Dying without dignity

Inadequate out-of-hours service

We also considered several cases where people who were dying had extremely poor experiences in getting support outside normal working hours. This can be because emergency medical services are often under pressure out of hours, and many specialist palliative care services are not able to provide round-the-clock availability.
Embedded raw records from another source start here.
(** * Order ledger of the Preloomi marketplace backend

    Shallow embedding of [src/routes/transaction.py] (create_order,
    confirm_payment, ship_order, confirm_delivery, complete_order,
    cancel_order) and of the item paths of [src/routes/item.py]
    (update_item, delete_item), over the tables declared in
    [src/models/transaction.py] and [src/models/item.py]; with the row
    selection of the order and transaction queries (get_order,
    get_user_orders, get_user_transactions), the money fields of
    [Order.to_dict] and the [token_required] decorator of
    [src/routes/user.py].

    Modelling choices:
    - Python [Decimal] values are finite decimals [coef * 10^dexp];
      addition and multiplication are exact and then rounded by the
      default context (28 digits, half even).
    - A database session is explicit state passing.  Every handler body
      runs in [try: ... except Exception: db.session.rollback()], so an
      error path returns the state it received; a success path returns
      the state after [db.session.commit()].  Constraint checks that the
      database performs at flush or commit (primary keys, NOT NULL, the
      unique tracking number of [Shipment], values a column cannot bind)
      are written out where the code flushes or commits.
    - A row holds what its columns make of the values the code writes:
      the [Numeric(10, 2)] rounding and the text a [String] column keeps
      for a number or a boolean belong to the backend configured by
      [DATABASE_URL], a parameter [platform] of the development.
    - Tables keyed by their primary key are stdpp [gmap]s; the
      [transactions] and [shipments] tables are lists in insertion order,
      which is the order [order.transactions] and [.first()] see.
    - [datetime.utcnow()] is the parameter [now]; fresh uuid4 identifiers
      are parameters too. *)

From Stdlib Require Import ZArith Lia.
From stdpp Require Import base gmap strings list.

Local Open Scope Z_scope.

(** ** Decimal arithmetic *)

Record dec := Dec { coef : Z; dexp : Z }.

#[global] Instance dec_eq_dec : EqDecision dec.
Proof. solve_decision. Defined.

(** Coefficient of [d] written at exponent [m] (for [m <= dexp d]). *)
Definition dec_align (d : dec) (m : Z) : Z := coef d * 10 ^ (dexp d - m).

(** Number of decimal digits of [|n|] ([0] for [0]). *)
Fixpoint digits_aux (fuel : nat) (n : Z) : Z :=
  match fuel with
  | O => 0
  | S f => if n =? 0 then 0 else 1 + digits_aux f (n / 10)
  end.

Definition num_digits (n : Z) : Z :=
  digits_aux (Z.to_nat (Z.log2 (Z.abs n) + 1)) (Z.abs n).

(** Precision of Python's default decimal context. *)
Definition dec_prec : Z := 28.

(** [n / r] rounded half to even, for [0 <= n] and [0 < r]. *)
Definition div_half_even (n r : Z) : Z :=
  let q := n / r in
  let m := n mod r in
  if r <? 2 * m then q + 1
  else if 2 * m =? r then (if Z.odd q then q + 1 else q)
  else q.

(** The default context ([prec=28], [ROUND_HALF_EVEN]) applied to the exact
    result of an operation: a coefficient longer than 28 digits is rounded,
    a carry to [10^28] moves to the exponent. *)
Definition dec_context (d : dec) : dec :=
  let k := num_digits (coef d) - dec_prec in
  if k <=? 0 then d
  else
    let q := div_half_even (Z.abs (coef d)) (10 ^ k) in
    if q =? 10 ^ dec_prec
    then Dec (Z.sgn (coef d) * 10 ^ (dec_prec - 1)) (dexp d + k + 1)
    else Dec (Z.sgn (coef d) * q) (dexp d + k).

(** [Decimal.__add__]: the exact sum (its exponent is the smaller one),
    rounded by the context. *)
Definition dec_add (a b : dec) : dec :=
  let m := Z.min (dexp a) (dexp b) in
  dec_context (Dec (dec_align a m + dec_align b m) m).

(** [Decimal.__mul__]: the exact product (exponents add), rounded by the
    context. *)
Definition dec_mul (a b : dec) : dec :=
  dec_context (Dec (coef a * coef b) (dexp a + dexp b)).

(** [Decimal.__eq__] and [Decimal.__lt__] compare numeric values. *)
Definition dec_eqb (a b : dec) : bool :=
  let m := Z.min (dexp a) (dexp b) in dec_align a m =? dec_align b m.



(** [d] has at most [n] digits after the decimal point. *)
Definition dec_places_le (n : Z) (d : dec) : bool :=
  if - n <=? dexp d then true else Z.modulo (coef d) (10 ^ (- n - dexp d)) =? 0.

(** ** JSON request bodies *)

(** A value of the parsed JSON body.  [JNum d] is a JSON number [v] with
    [d = Decimal(str(v))]; [JOther e] is an array or object, [e] telling
    whether it is empty. *)
Inductive jval :=
  | JStr (s : string)
  | JNum (d : dec)
  | JBool (b : bool)
  | JNull
  | JOther (is_empty : bool).

#[global] Instance jval_eq_dec : EqDecision jval.
Proof. solve_decision. Defined.

Definition body := list (string * jval).

(** [data.get(k)] on a Python dict. *)
Fixpoint body_get (data : body) (k : string) : option jval :=
  match data with
  | [] => None
  | (k', v) :: t => if String.eqb k k' then Some v else body_get t k
  end.

(** [data.get(k, d)]. *)
Definition body_get_default (data : body) (k : string) (d : jval) : jval :=
  match body_get data k with Some v => v | None => d end.

Definition str_nonempty (s : string) : bool :=
  match s with EmptyString => false | String _ _ => true end.

(** Python truthiness of [data.get(k)]. *)
Definition truthy (v : option jval) : bool :=
  match v with
  | None => false
  | Some (JStr s) => str_nonempty s
  | Some (JNum d) => negb (coef d =? 0)
  | Some (JBool b) => b
  | Some JNull => false
  | Some (JOther e) => negb e
  end.

(** [v == lit] for a string literal [lit]. *)
Definition jval_is (v : jval) (lit : string) : bool :=
  match v with JStr s => String.eqb s lit | _ => false end.

Definition opt_str_is (v : option string) (lit : string) : bool :=
  match v with Some s => String.eqb s lit | None => false end.

(** ** Tables *)

(** [Item] (items table), keyed by [id] in the store. *)
Record Item := mkItem {
  item_seller_id : string;
  price : dec;
  item_currency : string;
  item_status : option string;
  item_updated_at : Z;
  (** title, description, category, subcategory, condition, brand,
      size, color, material *)
  item_attrs : list (string * jval) }.

(** [Order] (orders table), keyed by [id] in the store. *)
Record Order := mkOrder {
  buyer_id : string;
  seller_id : string;
  order_item_id : string;
  shipping_address_id : string;
  item_price : dec;
  shipping_cost : dec;
  buyer_protection_fee : dec;
  total_price : dec;
  order_currency : string;
  order_status : string;
  payment_status : string;
  order_created_at : Z;
  order_updated_at : Z;
  shipped_at : option Z;
  delivered_at : option Z;
  completed_at : option Z }.

Record Transaction := mkTransaction {
  txn_id : string;
  txn_order_id : string;
  payment_gateway_id : jval;
  amount : dec;
  txn_currency : string;
  transaction_type : string;
  txn_status : string;
  payment_method : jval }.

Record Shipment := mkShipment {
  shp_id : string;
  shp_order_id : string;
  carrier : jval;
  tracking_number : jval;
  shp_shipping_cost : dec;
  shp_currency : string;
  shp_status : string;
  label_url : jval;
  actual_delivery : option Z;
  shp_updated_at : Z }.

Record state := mkState {
  items : gmap string Item;
  (** addresses table: address id to owning user id *)
  addresses : gmap string string;
  orders : gmap string Order;
  transactions : list Transaction;
  shipments : list Shipment }.

(** HTTP outcome of a handler.  [Crash] is the [except Exception] path:
    rollback and status 500 with [str(e)]; [get_or_404] and
    [first_or_404] raise inside the [try], so a missing row ends there. *)
Inductive response :=
  | Success (code : Z)
  | Failure (code : Z) (msg : string)
  | Crash.

Definition is_success (r : response) : bool :=
  match r with Success _ => true | _ => false end.

(** ** Row helpers *)

(** Assignments to the status and timestamp attributes of an order; the
    handlers never assign any other attribute of an existing order. *)
Definition order_set (o : Order) (os ps : string) (upd : Z)
    (sh dl cp : option Z) : Order :=
  mkOrder (buyer_id o) (seller_id o) (order_item_id o) (shipping_address_id o)
    (item_price o) (shipping_cost o) (buyer_protection_fee o) (total_price o)
    (order_currency o) os ps (order_created_at o) upd sh dl cp.

(** [item.status = st; item.updated_at = now]. *)
Definition item_set_status (it : Item) (st : option string) (now : Z) : Item :=
  mkItem (item_seller_id it) (price it) (item_currency it) st now (item_attrs it).

(** A JSON value used as a primary key ([String(36)] ids). *)
Definition key_of (v : option jval) : option string :=
  match v with Some (JStr k) => Some k | _ => None end.

(** [Order.query.filter_by(id=oid, buyer_id=uid).first_or_404()]. *)
Definition order_of_buyer (s : state) (oid uid : string) : option Order :=
  match orders s !! oid with
  | Some o => if String.eqb (buyer_id o) uid then Some o else None
  | None => None
  end.

(** [Order.query.filter_by(id=oid, seller_id=uid).first_or_404()]. *)
Definition order_of_seller (s : state) (oid uid : string) : option Order :=
  match orders s !! oid with
  | Some o => if String.eqb (seller_id o) uid then Some o else None
  | None => None
  end.

(** The query of [cancel_order]: buyer or seller of the order. *)
Definition order_of_party (s : state) (oid uid : string) : option Order :=
  match orders s !! oid with
  | Some o =>
      if String.eqb (buyer_id o) uid || String.eqb (seller_id o) uid
      then Some o else None
  | None => None
  end.

(** [Address.query.filter_by(id=..., user_id=uid).first_or_404()]. *)
Definition find_address (s : state) (v : option jval) (uid : string)
    : option string :=
  match key_of v with
  | Some a =>
      match addresses s !! a with
      | Some u => if String.eqb u uid then Some a else None
      | None => None
      end
  | None => None
  end.

Definition txn_id_used (s : state) (tid : string) : bool :=
  existsb (fun t => String.eqb (txn_id t) tid) (transactions s).

Definition shipment_id_used (s : state) (shid : string) : bool :=
  existsb (fun sh => String.eqb (shp_id sh) shid) (shipments s).

(** [tracking_number = db.Column(db.String(255), unique=True)]: a non-NULL
    value already present violates the constraint. *)
Definition tracking_clash (s : state) (v : jval) : bool :=
  match v with
  | JNull => false
  | _ => existsb (fun sh => bool_decide (tracking_number sh = v)) (shipments s)
  end.

(** [order.transactions[0]] (None when the list is empty). *)
Definition first_txn (s : state) (oid : string) : option Transaction :=
  List.find (fun t => String.eqb (txn_order_id t) oid) (transactions s).

(** [shipment.status = 'delivered'; shipment.actual_delivery = now]. *)
Definition shipment_delivered (sh : Shipment) (now : Z) : Shipment :=
  mkShipment (shp_id sh) (shp_order_id sh) (carrier sh) (tracking_number sh)
    (shp_shipping_cost sh) (shp_currency sh) "delivered" (label_url sh)
    (Some now) now.

(** [Shipment.query.filter_by(order_id=oid).first()], updated in place. *)
Fixpoint deliver_first (oid : string) (now : Z) (l : list Shipment)
    : list Shipment :=
  match l with
  | [] => []
  | sh :: t =>
      if String.eqb (shp_order_id sh) oid then shipment_delivered sh now :: t
      else sh :: deliver_first oid now t
  end.

Definition allowed_fields : list string :=
  ["title"; "description"; "price"; "category"; "subcategory";
   "condition"; "brand"; "size"; "color"; "material"; "status"].

(** ** The platform

    What the code leaves to Python's [decimal] module and to the database
    configured by [DATABASE_URL]; every theorem holds for any platform,
    unless it states an assumption on one.
    - [decimal_of_string t]: [Decimal(t)], for the strings it accepts with
      a finite value ([None]: [InvalidOperation]);
    - [numeric_10_2 d]: the value a [Numeric(10, 2)] column holds after
      [d] is written to it (a value rounded to 2 decimals);
    - [numeric_of_string], [numeric_of_bool]: what a [Numeric] column makes
      of a string or a boolean bound to it ([None]: the commit raises);
    - [text_of_number], [text_of_bool]: the text a [String] column holds
      after a number or a boolean is bound to it. *)
Record platform := mkPlatform {
  decimal_of_string : string -> option dec;
  numeric_10_2 : dec -> dec;
  numeric_of_string : string -> option dec;
  numeric_of_bool : bool -> option dec;
  text_of_number : dec -> string;
  text_of_bool : bool -> string }.

Section Ledger.

Variable pf : platform.

(** A JSON value written to a nullable [String] column, as the column
    holds it; [None] for a list or a dict, which no column binds (the
    commit raises). *)
Definition str_column (v : jval) : option jval :=
  match v with
  | JStr _ | JNull => Some v
  | JNum d => Some (JStr (text_of_number pf d))
  | JBool b => Some (JStr (text_of_bool pf b))
  | JOther _ => None
  end.

(** [Decimal(str(data.get('shipping_cost', 15.00)))]; [None] is the
    [InvalidOperation] raised on a value [Decimal] does not accept
    ([str(None)], [str(True)], lists, ...). *)
Definition shipping_cost_of (data : body) : option dec :=
  match body_get data "shipping_cost" with
  | None => Some (Dec 150 (-1))
  | Some (JNum d) => Some d
  | Some (JStr t) => decimal_of_string pf t
  | Some _ => None
  end.

(** Buyer protection fee: [item_price * Decimal('0.05') + Decimal('2.50')]. *)
Definition protection_fee (ip : dec) : dec :=
  dec_add (dec_mul ip (Dec 5 (-2))) (Dec 250 (-2)).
Family watched loved one suffer because the palliative care team were not available to help control woman’s distressing symptoms in last hours of her life

What happened

Ms B was a 56-year-old woman with epilepsy who suffered a cardiac arrest at home. She was resuscitated and was admitted to the intensive care unit in hospital. Two days later, the clinical team decided that there was little more that could be done to actively treat Ms B because she had suffered severe brain damage when her heart stopped. Staff discussed this with Ms B’s son and her sister, Mrs A, and Ms B was treated using the Liverpool Care Pathway.

At around midnight the following day, Ms B’s care was transferred to a general ward. The information that the intensive care unit gave the general ward before the transfer is not documented. Also, the medication Ms B was given on the intensive care unit was not written up for use on the general ward, which meant Ms B did not get pain relief and sedation on the general ward until 3.30am. At this time, a nurse noted that Ms B was suffering from a fever and was having a seizure, and that the medication had little effect in controlling her symptoms of stiffness, twitching and gurgling.  
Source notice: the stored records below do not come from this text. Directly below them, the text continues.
Lemma xor_lanes_next8 (raw : list byte) (i acc : Z) :
  xor_lanes (i + 8) raw acc = xor_lanes i raw acc.
Proof.
  revert i acc. induction raw as [ | b raw IH]; intros i acc; simpl; [reflexivity | ].
  replace (i + 8 + 1) with (i + 1 + 8) by lia. rewrite IH.
  replace ((i + 8) mod 8) with (i mod 8); [reflexivity | ].
  replace (i + 8) with (i + 1 * 8) by lia. rewrite Z.mod_add by lia. reflexivity.
Qed.

Lemma xor_lanes_app (x y : list byte) (i acc : Z) :
  xor_lanes i (x ++ y) acc = xor_lanes (i + len x) y (xor_lanes i x acc).
Proof.
  revert i acc. induction x as [ | b x IH]; intros i acc.
  - simpl. unfold len. simpl. rewrite Z.add_0_r. reflexivity.
  - rewrite len_cons. simpl. rewrite IH. f_equal. lia.
Qed.

Lemma le_value_app_zero (raw : list byte) : le_value (raw ++ [x00]) = le_value raw.
Proof.
  induction raw as [ | b raw IH]; [reflexivity | ].
  simpl. rewrite IH. reflexivity.
Qed.

(** The fold over an address of at most 16 bytes: the first eight bytes spell
    one number, the remaining ones another, and the two are XOR-ed. *)
Lemma spec_fast_hash_halves (raw : list byte) :
  len raw <= 16 ->
  spec_fast_hash raw = Z.lxor (le_value (take 8 raw)) (le_value (drop 8 raw)).
Proof.
  intros Hlen. unfold spec_fast_hash.
  rewrite <- (take_drop 8 raw) at 1. rewrite xor_lanes_app.
  assert (Ht : len (take 8 raw) <= 8) by (unfold len; rewrite length_take; lia).
  assert (Hd : len (drop 8 raw) <= 8) by (unfold len in *; rewrite length_drop; lia).
  rewrite (xor_lanes_le_value (take 8 raw) 0 0) by (change (256 ^ 0) with 1; lia).
  change (256 ^ 0) with 1. rewrite !Z.add_0_l, Z.mul_1_l.
  destruct (drop 8 raw) as [ | y ys] eqn:Ey.
  - simpl. rewrite Z.lxor_0_r. reflexivity.
  - assert (H8 : len (take 8 raw) = 8).
    { unfold len in *. rewrite length_take.
      assert (length (drop 8 raw) <> 0)%nat by (rewrite Ey; discriminate).
      rewrite length_drop in H. lia. }
    rewrite ?H8. rewrite xor_lanes_acc.
    change (xor_lanes 8 (y :: ys) 0) with (xor_lanes (0 + 8) (y :: ys) 0).
    rewrite (xor_lanes_next8 (y :: ys) 0 0).
    rewrite (xor_lanes_le_value (y :: ys) 0 0) by (change (256 ^ 0) with 1; lia).
    change (256 ^ 0) with 1. rewrite ?Z.add_0_l, ?Z.mul_1_l. reflexivity.
Qed.

Lemma NewEndpoint_FastHash (typ : EndpointType) (raw : list byte) :
  len raw <= 16 ->
  exists e, NewEndpoint typ raw = Returned e /\
            Endpoint.FastHash e = Returned (spec_fast_hash raw).
Proof.
  intros Hlen. destruct (NewEndpoint_returns typ raw Hlen) as [He Hr].
  pose proof (NewEndpoint_wf _ _ _ He) as Hwf.
  eexists. split; [exact He | ].
  rewrite (Endpoint_FastHash_spec _ Hwf).
  rewrite (Raw_wf _ Hwf) in Hr. do 2 f_equal. congruence.
Qed.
Five hours later, the ward sister asked the consultant to review Ms B because she had continued to be unsettled, despite being given additional pain relief and sedation overnight. The consultant prescribed additional sedation, which Ms B did not receive for nearly another two hours. Ms B’s symptoms remained the same, so the ward sister called the palliative care team for help. This team would only have been available from 9am, because its staff did not work overnight. At 11.45am, the palliative care team prescribed additional pain relief and sedation for Ms B, but she died shortly after.
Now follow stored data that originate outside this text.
(* ===== verification/Prelude.v ===== *)
(** A verification library for the trading exchange and its trading client.

    * The program

    The exchange ([Exchange Matching Engine /EXCHANGE]) is four threads joined by lock-free queues:
    the order server reads client requests from TCP sockets, sequences them by receive time and
    queues them; the matching engine takes them one at a time, runs them on the limit order book of
    their instrument, and queues responses (back to the order server) and market updates; the
    market data publisher numbers the updates, multicasts them and passes them to the snapshot
    synthesizer, which keeps the live orders and multicasts them from time to time as a numbered
    snapshot.  The client ([trading]) mirrors it: the market data consumer follows the incremental
    stream, detects gaps and recovers from a snapshot; the order gateway sends requests and receives
    responses; the trade engine rebuilds the order books, computes features, runs one trading
    algorithm and manages one order per instrument and side under a pre-trade risk check.

    * The files

    Prelude       machine faults, the state-and-fault monad [M], [wp] (total) and [wlp] (partial
                  correctness), machine integers, list lemmas.
    Types         types.h: identifiers, bounds, printers, [Side], [AlgoType].
    Wire          bytes of integers and of packed structs; the class [Wire] with its round trip.
    Messages      client_request.h, client_response.h, market_update.h: messages, printers, bytes.
    MemPool       mem_pool.h: [allocate], [deallocate].
    LFQueue       lf_queue.h: the operations, whole histories, and one producer interleaved with one
                  consumer as a step relation.
    Ring          circular doubly linked lists as two successor maps.
    BookView      the linked structure of a limit order book as fields of nodes, and what its pointer
                  surgeries do.
    BookHeap      the member functions the two order books share, written and verified once over
                  the classes [BookOps] (accesses) and [BookLaws] (their effect on the view).
    MEOrderBookSpec, MEOrderBookLaws
                  the abstract book (two sorted lists of queues), matching by [sweep], and its laws:
                  conservation, price-time priority, the book is never crossed.
    BookAbs       the abstract book a heap represents, and the shared member functions on it.
    MEOrder, MEOrderBook, MEOrderBookInv, MEOrderBookRefine, MEOrderBookProps
                  me_order.{h,cpp}, me_order_book.{h,cpp}: data and operations, the heap invariant, the
                  refinement of the abstract book, the properties.  The book reaches the engine through
                  the class [EngineSink] with laws [SinkLaws].
    MatchingEngine   matching_engine.{h,cpp}: dispatch, both outgoing queues, one round of [run].
    FIFOSequencer    fifo_sequencer.h; [std::sort] is a parameter with its contract.
    Sockets          tcp_socket, mcast_socket, tcp_server.cpp: buffers, [send], [sendAndRecv].
    SocketUtils      socket_utils.h: the creation of sockets over a kernel that answers system calls.
    OrderServer, OrderServerProps   order_server.{h,cpp}.
    TCPServer        tcp_server.cpp: [listen] and [poll] with [epoll], a whole round of the order server.
    TCPServerKqueue  tcp_server.cpp: the branch for macOS, with [kqueue]; the two branches are alike.
    OrderServerRound   a round of the order server's thread, over all its connections.
    Threads          thread_utils.h and the functions that start and stop threads: threads as resources.
    Feed             what a sequence of market updates means ([apply_update]), snapshots.
    EngineFeed       the updates of the engine describe its books.
    EngineTypes      the types of what flows through the exchange.
    EngineDestroy    the destructors of the engine and of its books: what they log.
    SnapshotSynthesizer, MarketDataPublisher   snapshot_synthesizer, market_data_publisher.
    ExchangeProcess  exchange_main.cpp: the exchange's process.
    MarketDataConsumer, MarketDataConsumerProps   trading/market_data/market_data_consumer.
    EndToEnd         the exchange's books as the client's consumer reports them.
    OrderGateway     trading/order_gw/order_gateway, composed with the order server.
    OrderPath, OrderPathInv, OrderPathSafety
                     a gateway, the order server and the engine joined: the path of an order.
    Double, TradingTypes   IEEE doubles; the shared data of the trading client.
    Ostream          how a stream prints a double.
    Logger, LoggerProps   logging.h: [log], the queue of elements, the flushing pass.
    Measurements     time_utils.h, perf_utils.h: the time of day and the measurement macros.
    NanosecondTimer  nanosecond_timer.h: calibration and conversion.
    LatencyTracker, LatencyTrackerProps   latency_tracker.h: concurrent [record_latency] calls as a
                     step relation over atomic cells, and the readers.
    PerformanceDashboard   performance_dashboard.h.
    PositionKeeper, RiskManager, OrderManager, FeatureEngine, Strategies
                     position_keeper.h, risk_manager, om_order.h and order_manager, feature_engine.h,
                     market_maker and liquidity_taker.  The order manager sends through the class
                     [RequestSink].
    MarketOrder, MarketOrderBook, MarketOrderBookInv, MarketOrderBookRefine, MarketOrderBookClear,
    MarketOrderBookProps
                     market_order and market_order_book; the book reports through the class
                     [BookListener]; what an update does to the abstract book and to the BBO, and
                     what a CLEAR leaves behind.
    BookMirror       the engine's books as the client's [MarketOrderBook] rebuilds them.
    MarketOrderBookRoom   the pools of a client book have room for 255 new orders.
    BookText, MEOrderBookText, MarketOrderBookText, BookMirrorText
                     [toString] of both books: the text of the abstract book.
    TradeEngine      trade_engine: dispatch and the two loops of [run].
    TradeEngineThread   the engine's thread and [stop] as steps that interleave.
    ClientDestroy    the destructors of the trade engine and of its books.
    ObserverClient   a trade engine without an algorithm, from its construction to its destructor.
    TradingMain      trading_main.cpp: the command line and the RANDOM algorithm, with its log.
    ClientProcess    trading_main.cpp: the client's process.
    TradingProtocol, TradingSafety   what an exchange may answer, as a step relation; the limits the
                     client keeps under it.

    * Correspondence

    A member function is a computation in [M S], with [S] the object's members as a record; several
    objects are reached with [zoom].  A function that calls back into another component takes it
    through a class ([EngineSink], [RequestSink], [BookListener]) and is proved against its laws.  A
    pointer to an object of a pool is its index ([None] is null), a pointer to an element of an array
    or queue is its position.  Fixed-width integers are [Z] with the wrap-around written out
    ([u32], [u64], [i32]); signed overflow, null dereferences, accesses out of bounds, exceptions
    that leave a [noexcept] function and [ASSERT]s are values of [fault].  Doubles are the Standard
    Library's binary64 (no contraction and no -ffast-math, which CMakeLists.txt turns on).
    Uninitialised arrays are arguments of the constructors.  Loops are structural on a
    list or take fuel: the walks of the books get the number of touched blocks of their pool, the
    loops over a queue its contents, the receive loop the buffer's length, the loop that accepts
    connections more than there are waiting; the refinement theorems are total, so this fuel is enough
    wherever they apply.  What sockets deliver and system calls answer, clocks, random draws, [std::sort]
    and [std::stod] are arguments.

    * What is shown

    Order book: from zeroed memory, the pointer code refines the abstract book on every cancel with ids
    in the range of the table and on every order the book can take ([addable]): ids in range and not
    those of a resting order, the next slots of both pools free, no other price in the price's slot of
    the table (prices equal modulo 256), and some of the opposite side left.  The code enforces none of
    this; what it does with a taker that empties the opposite side and with an order id beyond the
    table is stated as such, and two prices in one slot are an example of a broken book.  There
    follow price-time priority, conservation and the invariant of every book that is reached that way.
    Engine: a round refines the specification on such requests ([servable]); its updates describe its
    books; whatever bytes clients send, its messages and orders stay within their types. Queues and pool: FIFO order for any interleaving of
    one producer and one consumer, the queue's lifetime, fresh allocation, exhaustion. Order server,
    gateway and sequencer: requests reach the engine in order, once, gaps refused; what is cut into
    reads does not matter; responses reach the client in order. Path of an order: however the threads
    and the network interleave, what a client has received is a beginning of what serving the requests
    one after the other answers it, and all of it when nothing is in flight. Market data: numbering,
    snapshots, recovery; the consumer's output always adds up to a state of the feed, and when it has
    caught up to the exchange's books. Client order book: each update refines the abstract book and,
    on the sides it touches, the BBO; the updates the engine publishes rebuild the exchange's book,
    time priority included, both ends print the same text, and the two programs log the same books
    when they end; a client that only watches gets there; an ADD to an empty side
    does not reach the BBO and a CLEAR leaves the price table behind. Trading client: for every market
    data stream and every exchange that keeps the contract, at most one order per instrument and side,
    and a position within its limit. Latency tracker: concurrent calls add up as if each were atomic,
    they end within a stated number of accesses, and the statistics are those of the recorded
    latencies. Logger: what is logged is written, [log] ends the process exactly when the arguments do
    not fit the format, and a logger's life is bounded by its queue. Processes: which system calls set
    up a socket, that [connect]'s failure goes unnoticed, that [poll] takes in every waiting
    connection and gives none up, that the event loops for Linux and macOS do the same, that every
    component's [start] ends the process and so both mains end at their first, that the trade engine's
    [stop] returns once its queues are drained, what the command line means, what the RANDOM
    algorithm sends and logs, and when its queue or its logger ends it. Error theorems state what the code does where it goes wrong.

    * Not modelled

    The calls of the logger and of the latency macros in the other components (nothing reads them
    back), the callbacks that only log among them; only the RANDOM algorithm is modelled with its log.
    A logger lives for 2^23 elements (about as many characters), whatever was flushed, and then
    faults, so a theorem that says of such a component that it does not fault says so of everything but
    its log, and none says how long a process survives; the branches for macOS outside tcp_server; the
    signal handler, the sleeps and the calibration of the clock in the two mains; [record_order] and
    [record_trade] of the dashboard, which are empty.  Memory ordering: the queue and the latency
    tracker are modelled under sequentially consistent steps. *)
From stdpp Require Export prelude gmap strings list fin_maps pretty sorting.
#[global] Open Scope Z_scope.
Ms B’s sister and son remained at her bedside throughout this time and described how distressing it was to witness her rapid breathing and her chest bubbling while they waited for the palliative care team to relieve her symptoms.

What we found

The Trust’s decision to withdraw active treatment and place Ms B on an end-of-life care pathway was appropriate, and had been properly discussed with Ms B’s family. However, we said that Ms B needed to be treated in an environment with intensive nursing and appropriate medical staff who were available to prescribe and administer medication that was needed once the decision to withdraw active treatment was made. But this did not happen until the palliative care team was called, and there were unnecessary delays in giving Ms B pain relief and sedation on the general ward.  

We said that because national guidance discourages the transfer of patients between the hours of 10pm and 7am, this situation could have been avoided had Ms B not been transferred to the general ward overnight, when the palliative care team was not available. It could also have been avoided if the transferring intensive care team and the receiving ward team had carried out an appropriate handover. We agreed that Ms B’s son and her sister have been caused significant unnecessary distress at witnessing their loved one suffer because her symptoms were poorly controlled.